Thermodynamic Perturbation Theory of Simple Liquids

This chapter is an introduction to the thermodynamics of systems, based on the correlation function formalism, which has been established to determine the thermodynamic properties of simple liquids. The article begins with a preamble describing few general aspects of the liquid state, among others the connection between the phase diagram and the pair potential u(r), on one hand, and between the structure and the pair correlation function g(r), on the other hand. The pair correlation function is of major importance in the theory of liquids at equilibrium, because it is required for performing the calculation of the thermodynamic properties of systems modeled by a given pair potential. Then, the article is devoted to the expressions useful for calculating the thermodynamic properties of liquids, in relation with the most relevant features of the potential, and provides a presentation of the perturbation theory developed in the four last decades.
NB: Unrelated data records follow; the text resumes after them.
(** * Shallow embedding of tbplas/builder/super.py (OrbitalSet, SuperCell)

    Numbers are [Z] (numpy int32/int64 never overflow on the sizes involved),
    index tuples are Python tuples of ints ([list Z]), hopping energies are
    complex numbers with integer parts: the code only copies and conjugates
    them, both exact operations.  A method that may raise returns the state
    at the moment the exception propagates together with [inl] result or
    [inr] exception, so that mutations done before a [raise] stay visible. *)

From Stdlib Require Import ZArith List Bool Lia Permutation Sorted.
Import ListNotations.
Open Scope Z_scope.

(** ** Basic data *)

Record cplx := Cplx { re : Z; im : Z }.

(** [complex.conjugate] *)
Definition conjugate (z : cplx) : cplx := Cplx (re z) (- im z).

Definition cplx_eqb (x y : cplx) : bool := (re x =? re y) && (im x =? im y).

(** Cell index [rn] as a 3-tuple (the result of a legal [check_rn]). *)
Definition rn_type := (Z * Z * Z)%type.

Definition rn_item (r : rn_type) (i : nat) : Z :=
  let '(a, b, c) := r in
  match i with O => a | 1%nat => b | _ => c end.

Definition rn_eqb (r s : rn_type) : bool :=
  let '(a, b, c) := r in let '(a', b', c') := s in
  (a =? a') && (b =? b') && (c =? c').

Definition rn_neg (r : rn_type) : rn_type :=
  let '(a, b, c) := r in (- a, - b, - c).

(** Index of an orbital or vacancy in primitive cell representation,
    [(ia, ib, ic, io)], a tuple of ints. *)
Definition id_pc_type := list Z.

Definition id_pc_eqb (p q : id_pc_type) : bool :=
  if list_eq_dec Z.eq_dec p q then true else false.

(** [x in lst] for tuples *)
Definition id_pc_mem (p : id_pc_type) (l : list id_pc_type) : bool :=
  existsb (id_pc_eqb p) l.

(** [x in range(d)] *)
Definition in_range (x d : Z) : bool := (0 <=? x) && (x <? d).

(** [range(d)] *)
Definition zrange (d : Z) : list Z := map Z.of_nat (seq 0 (Z.to_nat d)).

(** Exceptions raised by the module (exceptions.py) and the Python
    built-in ones that the code can propagate. *)
Inductive exc :=
| SCDimSizeError (i : nat) (dim_min : Z)
| SCLockError
| IDPCLenError (id_pc : id_pc_type)
| IDPCIndexError (i : nat) (id_pc : id_pc_type)
| IDPCVacError (id_pc : id_pc_type)
| IDSCIndexError (id_sc : Z)
| VacIDPCLenError (id_pc : id_pc_type)
| VacIDPCIndexError (i : nat) (id_pc : id_pc_type)
| SCOrbIndexError (orb : Z)
| SCHopDiagonalError (rn : rn_type) (orb : Z)
| PyValueError
| PyTypeError
| PyIndexError.

Definition res (A : Type) := (A + exc)%type.

(** ** The primitive cell (external collaborator, read only)

    One hopping term [(rn, orb_i, orb_j, energy)] is one row of [hop_ind]
    ([(ra, rb, rc, orb_i, orb_j)]) together with the matching [hop_eng]. *)
Record pc_hop := PcHop {
  hop_rn : rn_type;
  hop_orb_i : Z;
  hop_orb_j : Z;
  hop_eng : cplx
}.

Record PrimitiveCell := MkPrimitiveCell {
  num_orb : Z;
  hop_table : list pc_hop
}.

(** ** IntraHopping (base.py)

    Modelled from the spec: [IntraHopping] of base.py is not in the sources.
    The spec describes it as a mapping keyed by [(cell_offset, bra, ket)] to
    an energy; rows are kept in insertion order, a key that is already
    present has its energy overwritten.  [to_array] lists the rows
    [(rn, bra, ket)] with their energies, [num_hop] counts them and
    [remove_orbitals] drops rows that touch a removed orbital. *)
Definition hop_row := (rn_type * Z * Z * cplx)%type.

Definition IntraHopping := list hop_row.

Definition row_key_eqb (rn : rn_type) (i j : Z) (r : hop_row) : bool :=
  let '(rn', i', j', _) := r in rn_eqb rn rn' && (i =? i') && (j =? j').

Definition ih_add_hopping (m : IntraHopping) (rn : rn_type) (i j : Z)
    (e : cplx) : IntraHopping :=
  if existsb (row_key_eqb rn i j) m
  then map (fun r => if row_key_eqb rn i j r then (rn, i, j, e) else r) m
  else m ++ [(rn, i, j, e)].

Definition ih_num_hop (m : IntraHopping) : nat := length m.

Definition ih_to_array (m : IntraHopping) : list hop_row := m.

Definition ih_remove_orbitals (m : IntraHopping) (ids : list Z) : IntraHopping :=
  filter (fun r => let '(_, i, j, _) := r in
                   negb (existsb (Z.eqb i) ids || existsb (Z.eqb j) ids)) m.

(** ** OrbitalSet state *)

Record OrbitalSet := MkOrbitalSet {
  prim_cell : PrimitiveCell;
  dim : rn_type;
  pbc : bool * bool * bool;
  vacancy_list : list id_pc_type;
  hash_vac : Z;                      (* hash_dict['vac'] *)
  vac_id_pc : option (list id_pc_type);
  vac_id_sc : option (list Z);
  orb_id_pc : list id_pc_type;
  is_locked : bool
}.

Definition set_vacancy_list (s : OrbitalSet) (l : list id_pc_type) :=
  MkOrbitalSet (prim_cell s) (dim s) (pbc s) l (hash_vac s)
    (vac_id_pc s) (vac_id_sc s) (orb_id_pc s) (is_locked s).

Definition set_hash_vac (s : OrbitalSet) (h : Z) :=
  MkOrbitalSet (prim_cell s) (dim s) (pbc s) (vacancy_list s) h
    (vac_id_pc s) (vac_id_sc s) (orb_id_pc s) (is_locked s).

Definition set_arrays (s : OrbitalSet) (vpc : option (list id_pc_type))
    (vsc : option (list Z)) (opc : list id_pc_type) :=
  MkOrbitalSet (prim_cell s) (dim s) (pbc s) (vacancy_list s) (hash_vac s)
    vpc vsc opc (is_locked s).

(** [Lockable.lock] *)
Definition lock (s : OrbitalSet) :=
  MkOrbitalSet (prim_cell s) (dim s) (pbc s) (vacancy_list s) (hash_vac s)
    (vac_id_pc s) (vac_id_sc s) (orb_id_pc s) true.

Definition num_orb_pc (s : OrbitalSet) : Z := num_orb (prim_cell s).

Definition dim_item (s : OrbitalSet) (i : nat) : Z := rn_item (dim s) i.

(** [num_orb_sc] property *)
Definition num_orb_sc (s : OrbitalSet) : Z :=
  num_orb_pc s * (dim_item s 0 * dim_item s 1 * dim_item s 2)
  - Z.of_nat (length (vacancy_list s)).

(** ** Index conversion of the core module

    Modelled from the spec: the Cython module [core] is not in the sources.
    The spec (4.1) fixes the flat index as row-major over
    [(a, b, c, orbital)] with the orbital fastest; [build_orb_id_pc] lists
    the primitive-cell indices of all orbitals in that order, skipping the
    vacancies; [id_pc2sc] with a vacancy table returns [-1] for a vacancy and
    otherwise the flat id minus the number of vacancies with a smaller flat
    id (the compaction of 4.2 that skips vacancies with a binary search in
    the sorted [vac_id_sc]). *)
Definition id_pc2sc_flat (d : rn_type) (n : Z) (p : id_pc_type) : Z :=
  match p with
  | [a; b; c; o] => ((a * rn_item d 1 + b) * rn_item d 2 + c) * n + o
  | _ => 0
  end.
The thermodynamic perturbation theory is founded on a judicious separation of the pair potential into two parts. Specifically, one of the greatest successes of the microscopic theory has been the recognition of the quite distinct roles played by the repulsive and attractive parts of the pair potential in predicting many properties of liquids. Much attention has been paid to the hard-sphere potential, which has proved very efficient as natural reference system because it describes fairly well the local order in liquids. As an example, the Yukawa attractive potential is also mentioned.